(Entries shown Opens)
(* ===== verification/BackupPlan.v ===== *)
(** * What a backup of an application is made of ([cmd/kitpro-helper/application_backup.go])

    The plan of a backup or of a restore: the components an installation is
    recorded to run, the managed directories its manifest classifies, the
    imported storage it is bound to and its generated secrets, each checked
    against the catalogue.  The catalogue and the test that a path is a
    directory are arguments; a query that fails is the caller's business. *)

From S2P Require Import Prelude Protocol Exposure HelperDB Coordinator NetIP Ingress Containers Topology LifecycleStore Manifest ExternalStorage Secrets.
From stdpp Require Import base strings list gmap sorting.
From Stdlib Require Import ZArith Lia Ascii.

Import Wire.
Open Scope Z_scope.

(** ** Data of the archive ([internal/appbackup/archive.go]) *)
Record BackupComponent : Type := { bc_ID : string; bc_ImageDigest : string; bc_DependsOn : list string }.

Record ArchivedStorage : Type := {
  as_Component : string;
  as_ID : string;
  as_Disposition : string;
  as_ArchivePath : string;
  as_OwnerUID : Z;
  as_OwnerGID : Z
}.

Record ImportedStorage : Type := {
  is_Component : string;
  is_SlotID : string;
  is_RootID : string;
  is_AccessMode : string;
  is_Filesystem : string;
  is_DeviceMajor : Z;
  is_DeviceMinor : Z;
  is_Inode : Z;
  is_NetworkBacked : bool;
  is_ContentIncluded : bool;
  is_ExclusionReason : string
}.

Record BackupDatabase : Type := {
  bd_Engine : string;
  bd_Component : string;
  bd_StorageID : string;
  bd_RelativePath : string;
  bd_IntegrityCheck : string
}.

Record BackupSecret : Type := { bs_Component : string; bs_Name : string; bs_Included : bool }.
Record ChecksumMetadata : Type := { cs_Algorithm : string; cs_IndexPath : string }.

(** [Manifest]; times are kept as their RFC 3339 text. *)
Record ArchiveManifest : Type := {
  am_Format : string;
  am_FormatVersion : Z;
  am_KITProVersion : string;
  am_CreatedAt : string;
  am_ApplicationID : string;
  am_InstallationID : string;
  am_ReleaseID : string;
  am_RuntimeGeneration : Z;
  am_Strategy : string;
  am_Components : list BackupComponent;
  am_Storage : list ArchivedStorage;
  am_ImportedStorage : list ImportedStorage;
  am_Databases : list BackupDatabase;
  am_Secrets : list BackupSecret;
  am_Checksum : ChecksumMetadata
}.

#[export] Instance ArchivedStorage_eq_dec : EqDecision ArchivedStorage.
Proof. solve_decision. Defined.
#[export] Instance ImportedStorage_eq_dec : EqDecision ImportedStorage.
Proof. solve_decision. Defined.
#[export] Instance BackupDatabase_eq_dec : EqDecision BackupDatabase.
Proof. solve_decision. Defined.

(** ** Data of the helper *)
Record managedBackupStorage : Type := { mg_Manifest : ArchivedStorage; mg_HostPath : string }.

Record ownedBackupComponent : Type := { oc_Manifest : BackupComponent; oc_Runtime : string; oc_Running : bool }.

Record secretValue : Type := { sv_Component : string; sv_Name : string; sv_Value : string }.
Record secretValues : Type := { svs_Version : Z; svs_Values : list secretValue }.

Record applicationBackupPlan : Type := {
  bp_Application : Manifest;
  bp_ReleaseID : string;
  bp_Generation : Z;
  bp_Components : list ownedBackupComponent;
  bp_Storage : list managedBackupStorage;
  bp_Imported : list ImportedStorage;
  bp_Secrets : secretValues;
  bp_StartOrder : list string
}.

Definition managedApplicationRoot : string := "/srv/kitpro/apps".

(** [^op-[a-f0-9]{32}$] *)
Definition backupIDPattern (s : string) : bool :=
  HasPrefix s "op-" && bool_decide (String.length s = 35%nat) && forallb is_hex (drop 3 (text s)).

Definition storageKey (component id : string) : string := component +:+ "/" +:+ id.
Definition pathJoin (parts : list string) : string := Protocol.join "/" parts.

(** ** Tables of the helper *)

(** [application_backups], keyed by [backup_id]; its status is always
    [complete]. *)
Record backupRow : Type := {
  bk_installation : string;
  bk_application : string;
  bk_release : string;
  bk_generation : Z;
  bk_archive_path : string;
  bk_archive_sha256 : string
}.

(** [component_ownership], keyed by installation and component. *)
Record ownedRow : Type := { on_container_id : string; on_image : string; on_generation : Z }.

Record plan_db : Type := {
  pd_helper : db;
  pd_storage : storage_db;
  pd_secrets : secrets_t;
  pd_owned : gmap (string * string) ownedRow;
  pd_backups : gmap string backupRow
}.
#[export] Instance plan_db_eta : Eta plan_db := fun d =>
  Build_plan_db (pd_helper d) (pd_storage d) (pd_secrets d) (pd_owned d) (pd_backups d).
#[export] Instance set_pd_helper : Setter pd_helper := ltac:(mk_setter).
#[export] Instance set_pd_secrets : Setter pd_secrets := ltac:(mk_setter).
#[export] Instance set_pd_backups : Setter pd_backups := ltac:(mk_setter).

(** ** Comparisons *)
Definition sort_strings_ascending (l : list string) : list string := sort_by id l.

Definition sameStringSet (left right : list string) : bool :=
  bool_decide (length left = length right) &&
  bool_decide (sort_strings_ascending left = sort_strings_ascending right).

Definition sameDatabaseInventory (got want : list BackupDatabase) : bool := bool_decide (got = want).

Definition image_reference (r : Release) : string :=
  mrl_Registry r +:+ "/" +:+ mrl_Repository r +:+ "@" +:+ mrl_Digest r.

Definition releaseImage (application : Manifest) (releaseID : string) : res string :=
  match find (fun r => bool_decide (mrl_Version r = releaseID)) (ma_Releases application) with
  | Some r => Ok (image_reference r)
  | None => Err (ErrMsg "trusted release unavailable")
  end.

Definition componentImage (application : Manifest) (component : ManifestComponent) : res string :=
  releaseImage application (mco_Release component).

(** The comparison of two lists of equal length, position by position. *)
Fixpoint all_same {A B} (same : A -> B -> bool) (l : list A) (l' : list B) : bool :=
  match l, l' with
  | a :: l, b :: l' => same a b && all_same same l l'
  | _, _ => true
  end.

Definition component_matches (got : BackupComponent) (want : ownedBackupComponent) : bool :=
  bool_decide (bc_ID got = bc_ID (oc_Manifest want)) &&
  bool_decide (bc_ImageDigest got = bc_ImageDigest (oc_Manifest want)).

(** [m.Backup] where the code follows the pointer: a plan is only loaded for a
    manifest that has one. *)
Definition backup_policy (m : Manifest) : BackupPolicy :=
  default {| mbp_Strategy := ""; mbp_Storage := [] |} (ma_Backup m).

Definition validateRestoreManifest (backup : ArchiveManifest) (request : Request) (plan : applicationBackupPlan)
    : res unit :=
  refuse (am_ApplicationID backup <> rq_ApplicationID request \/ am_InstallationID backup <> rq_InstanceID request
          \/ am_ReleaseID backup <> rq_ReleaseID request \/ am_RuntimeGeneration backup <> rq_RuntimeGeneration request
          \/ am_Strategy backup <> mbp_Strategy (backup_policy (bp_Application plan)))
  with "backup is incompatible with target installation" in
  refuse (length (am_Components backup) <> length (bp_Components plan)
          \/ length (am_Storage backup) <> length (bp_Storage plan)
          \/ length (am_ImportedStorage backup) <> length (bp_Imported plan))
  with "backup topology does not match target installation" in
  refuse (all_same component_matches (am_Components backup) (bp_Components plan) = false)
  with "backup component image does not match target" in
  refuse (all_same (fun a s => bool_decide (a = mg_Manifest s)) (am_Storage backup) (bp_Storage plan) = false)
  with "backup storage mapping does not match target" in
  refuse (all_same (fun a b => bool_decide (a = b)) (am_ImportedStorage backup) (bp_Imported plan) = false)
  with "imported storage must be reassociated before restore" in
  Ok tt.

(** ** The managed directories *)
Definition declared_storage (m : Manifest) : gmap string Storage :=
  foldl (fun acc c => foldl (fun acc s => <[storageKey (mco_ID c) (mst_ID s) := s]> acc) acc (mco_Storage c))
    (foldl (fun acc s => <[storageKey "app" (mst_ID s) := s]> acc) ∅ (ma_Storage m)) (ma_Components m).

Definition storage_path (application installation component id : string) : string :=
  let base := Ingress.Join [managedApplicationRoot; application; installation] in
  let base := if decide (component <> "app") then Ingress.Join [base; component] else base in
  Ingress.Join [base; id].

Definition storage_plan_step (is_dir : string -> bool) (m : Manifest) (installation : string)
    (result : list managedBackupStorage) (policy : BackupStorage) : res (list managedBackupStorage) :=
  match declared_storage m !! storageKey (mbs_Component policy) (mbs_ID policy) with
  | None => Err (ErrMsg "trusted backup storage unavailable")
  | Some item =>
      let hostPath := storage_path (ma_ID m) installation (mbs_Component policy) (mbs_ID policy) in
      refuse (is_dir hostPath = false) with "managed backup storage unavailable" in
      let archivePath := if decide (mbs_Disposition policy = "include")
                         then pathJoin ["application"; mbs_Component policy; mbs_ID policy] else "" in
      Ok (result ++ [{| mg_Manifest := {| as_Component := mbs_Component policy; as_ID := mbs_ID policy;
                          as_Disposition := mbs_Disposition policy; as_ArchivePath := archivePath;
                          as_OwnerUID := mst_OwnerUID item; as_OwnerGID := mst_OwnerGID item |};
                        mg_HostPath := hostPath |}])
  end.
(Entries shown Closes)
Your goal | Begin at the first line of the material and transcribe each line exactly. End with the line containing "From stdpp Require", and give nothing else.

Answer section |
(* ===== verification/BackupPlan.v ===== *)
(** * What a backup of an application is made of ([cmd/kitpro-helper/application_backup.go])

    The plan of a backup or of a restore: the components an installation is
    recorded to run, the managed directories its manifest classifies, the
    imported storage it is bound to and its generated secrets, each checked
    against the catalogue.  The catalogue and the test that a path is a
    directory are arguments; a query that fails is the caller's business. *)

From S2P Require Import Prelude Protocol Exposure HelperDB Coordinator NetIP Ingress Containers Topology LifecycleStore Manifest ExternalStorage Secrets.
From stdpp Require Import base strings list gmap sorting.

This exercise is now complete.